ST. LOUIS – Cardinals switch-hitting outfielder Carlos Beltran hasn’t decided whether to hit left-handed or right-handed in next week’s Home Run Derby in Kansas City.
He’s just happy to be participating.
Already elected to start in the outfield for the National League, Beltran will cap off a memorable return to the city where he spent the first seven years of his career by stepping into the batters box for his first Home Run Derby appearance.
“It’s going to be exciting for sure,” Beltran said. “Pressure? Of course there will be pressure because everybody is watching you but I’m going to enjoy the moment and have fun with it. If I hit one, two, three, four, five, it doesn’t matter. I’m just going to have a good time.”
Beltran entered Monday’s game against the Colorado Rockies with 20 home runs, good for second in the National League. He’s on pace to finish near his career high of 41 home runs, set in 2006 with the Mets.
One would think the former Royal might have an advantage knowing what parts of the park the ball travels better to when deciding whether or not to hit left-handed or right-handed.
Beltran disagrees, saying he plans to take batting practice before the derby and make a final decision then.
“Who knows, man,” Beltran said. “I’m going to have to check out the wind and try to get some help from that. I don’t know yet.”
While discussing the event with a group of reporters near the Cardinals dugout Monday afternoon, Beltran brought up the possibility of hitting both right and left-handed should he struggle at first or get tired.

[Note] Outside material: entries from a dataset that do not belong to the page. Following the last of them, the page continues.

(** It is in the table, and nothing has been sent. *)
Definition filed (id : N) (s s' : t) : Prop :=
  (exists r, subscribed s' = <[id := r]> (subscribed s)) /\ outgoing s' = outgoing s.

Lemma fresh_state a :
  let p := default_split SubscribedState.default a in
  inner (cell_of (fst (fst p)) (snd p)) = inner_new SubscribedState.default.
Proof. unfold cell_of. simpl. unfold put. simpl. by rewrite decide_True. Qed.

Lemma drop_refuses x recv err s s1 :
  subscribed s !! Subscribed.id x = None -> Subscribed.ok x = false ->
  subscribed s1 = <[Subscribed.id x := recv]> (subscribed s) -> outgoing s1 = outgoing s ->
  dropped (inner (outgoing s)) = Some tt ->
  default ServeErr.Done (SubscribedState.closed (lock (cell_of (Subscribed.state x) (subscribed_states s1)))) = err ->
  refused (Subscribed.id x) err s (subscribed_drop x s1).
Proof.
  intros Hn Hok Hs Ho Hd He. unfold refused, subscribed_drop, farewell. rewrite Hok, He. simpl.
  unfold drop_subscribe. rewrite Hs, lookup_insert_eq. simpl. unfold Queue.push, with_mut. rewrite Ho, Hd. simpl.
  split; [|done]. by rewrite delete_insert_id.
Qed.

(** A SUBSCRIBE never ends the session. One whose number is in
    use changes nothing. Otherwise it goes to the announce of its namespace, and to
    the application when there is none; if that receiver is gone it leaves the
    table again and is answered with SUBSCRIBE_ERROR, [Done] for the announce and
    [NotFound] for the application. *)
Theorem subscribe_routed m s :
  dropped (inner (outgoing s)) = Some tt ->
  let id := Subscribes.Subscribe.id m in
  let s' := snd (recv_message (Subscriber.Subscribe m) s) in
  fst (recv_message (Subscriber.Subscribe m) s) = Ok tt /\
  match subscribed s !! id, announces s !! Subscribes.Subscribe.track_namespace m with
  | Some _, _ => s' = s
  | None, Some r =>
      let c := cell_of (AnnounceRecv.state r) (announce_states s) in
      let c' := cell_of (AnnounceRecv.state r) (announce_states s') in
      match dropped (inner c) with
      | Some _ => filed id s s' /\ unknown s' = unknown s /\ exists x, Subscribed.msg x = m /\
          AnnounceState.subscribers (lock c') = AnnounceState.subscribers (lock c) ++ [x]
      | None => refused id ServeErr.Done s s'
      end
  | None, None =>
      match dropped (inner (unknown s)) with
      | Some _ => filed id s s' /\ announce_states s' = announce_states s /\ exists x, Subscribed.msg x = m /\
          lock (unknown s') = lock (unknown s) ++ [x]
      | None => refused id ServeErr.NotFound s s'
      end
  end.
Proof.
  intros Hd. cbv zeta. unfold recv_message. rewrite (surjective_pairing (recv_subscribe m s)). cbn [fst snd].
  unfold recv_subscribe. destruct (subscribed s !! Subscribes.Subscribe.id m) as [r0|] eqn:Hid; [by split|].
  unfold subscribed_new.
  pose proof (fresh_state (subscribed_states s)) as Hf.
  destruct (default_split SubscribedState.default (subscribed_states s)) as [[sh rh] sa]. simpl in Hf.
  set (x := Subscribed.mk sh m false _). set (h1 := with_subscribed _ _).
  change (announces h1) with (announces s). change (unknown h1) with (unknown s).
  change (announce_states h1) with (announce_states s).
  destruct (announces s !! Subscribes.Subscribe.track_namespace m) as [r|]; simpl.
  - unfold on_cell, AnnounceRecv.deliver, with_mut.
    set (c := cell_of (AnnounceRecv.state r) (announce_states s)).
    destruct (dropped (inner c)) as [u|]; simpl.
    + split; [done|]. split; [by split; [eexists|]|]. split; [done|]. exists x. split; [done|].
      by rewrite cell_put_eq.
    + split; [done|]. eapply (drop_refuses x (SubscribedRecv.mk rh)); try done. simpl. unfold lock. by rewrite Hf.
  - unfold Queue.push, with_mut. destruct (dropped (inner (unknown s))) as [u|]; simpl.
    + split; [done|]. split; [by split; [eexists|]|]. split; [done|]. by exists x.
    + unfold subscribed_close, on_cell, close_done, with_mut, lock. simpl. rewrite Hf. simpl.
      split; [done|]. eapply (drop_refuses x (SubscribedRecv.mk rh)); try done. simpl. by rewrite cell_put_eq.
Qed.

(** Why a subscription that was being served has ended: what closed it first, by
    the peer or by the error of the loop. *)
Definition ending (res : outcome SessionError unit) (c : Cell SubscribedState.t) : ServeError :=
  match SubscribedState.closed (lock c), res, dropped (inner c) with
  | Some err, _, _ => err
  | None, Err err, Some _ => SessionErr.into_serve session_string err
  | None, _, _ => ServeErr.Done
  end.

Lemma drop_done x s :
  Subscribed.ok x = true -> dropped (inner (outgoing s)) = Some tt ->
  let st := lock (cell_of (Subscribed.state x) (subscribed_states s)) in
  let err := default ServeErr.Done (SubscribedState.closed st) in
  subscribed (subscribed_drop x s) = delete (Subscribed.id x) (subscribed s) /\
  lock (outgoing (subscribed_drop x s)) = lock (outgoing s) ++
    [Message.SubscribeDone (SubscribeDone.mk (Subscribed.id x) (code err) (to_string err)
       (SubscribedState.max_group_id st))].
Proof.
  intros Hok Hd. unfold subscribed_drop, farewell. rewrite Hok. simpl. unfold drop_subscribe.
  destruct (subscribed s !! Subscribed.id x) as [r|] eqn:Hx; simpl;
    unfold Queue.push, with_mut; rewrite Hd; (split; [|done]); [done|]. by rewrite delete_id.
Qed.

“I don’t know how the rules work,” Beltran said. “It would be great if I could switch if I get tired from one side to the other. It depends. Sometimes your swing from the right side that day could be a line drive swing and the other could be a fly ball swing. I just need to take batting practice before and see which side is working better.”
Beltran was picked to participate by National League captain Matt Kemp, who phoned former teammate Rafael Furcal to ask Beltran if he’d be interested. Also participating for the National League are the Marlins’ Giancarlo Stanton and the Rockies’ Carlos Gonzalez.
American League captain Robinson Cano of the Yankees selected the Angels’ Mark Trumbo, the Tigers’ Prince Fielder and the Blue Jays’ Jose Bautista.
Beltran recently became the eighth player to have 300 home runs and 300 stolen bases in his career. But he’s the first switch-hitter to achieve the feat.
“I’m just going to approach it like its batting practice,” Beltran said. “In batting practice sometimes when I want to hit a ball out, I go for it, but that doesn’t mean I’m trying to hit it 500 feet because I don’t have that kind of power. I’m looking forward to hitting the ball, making contact and if it goes, good. If not, what can I do?”
Beltran has yet to decide on a pitcher. As for advice for his first derby, Beltran said he plans to talk to both Lance Berkman and Matt Holliday about their previous experiences in the event.
“I will, to see how they approached it,” Beltran said. “And I’ve been to some All-Star games before and always stay for the Home Run Derby and watch what those guys do.
“They kind of take a swing, take a pitch, take a rest, they don’t try to swing at every pitch because you get tired if you do that even in batting practice. You have to pick your spots and look for the ball you can drive out of the ballpark. I’m not going to go there to really compete 100 percent. I’m just going to enjoy it.”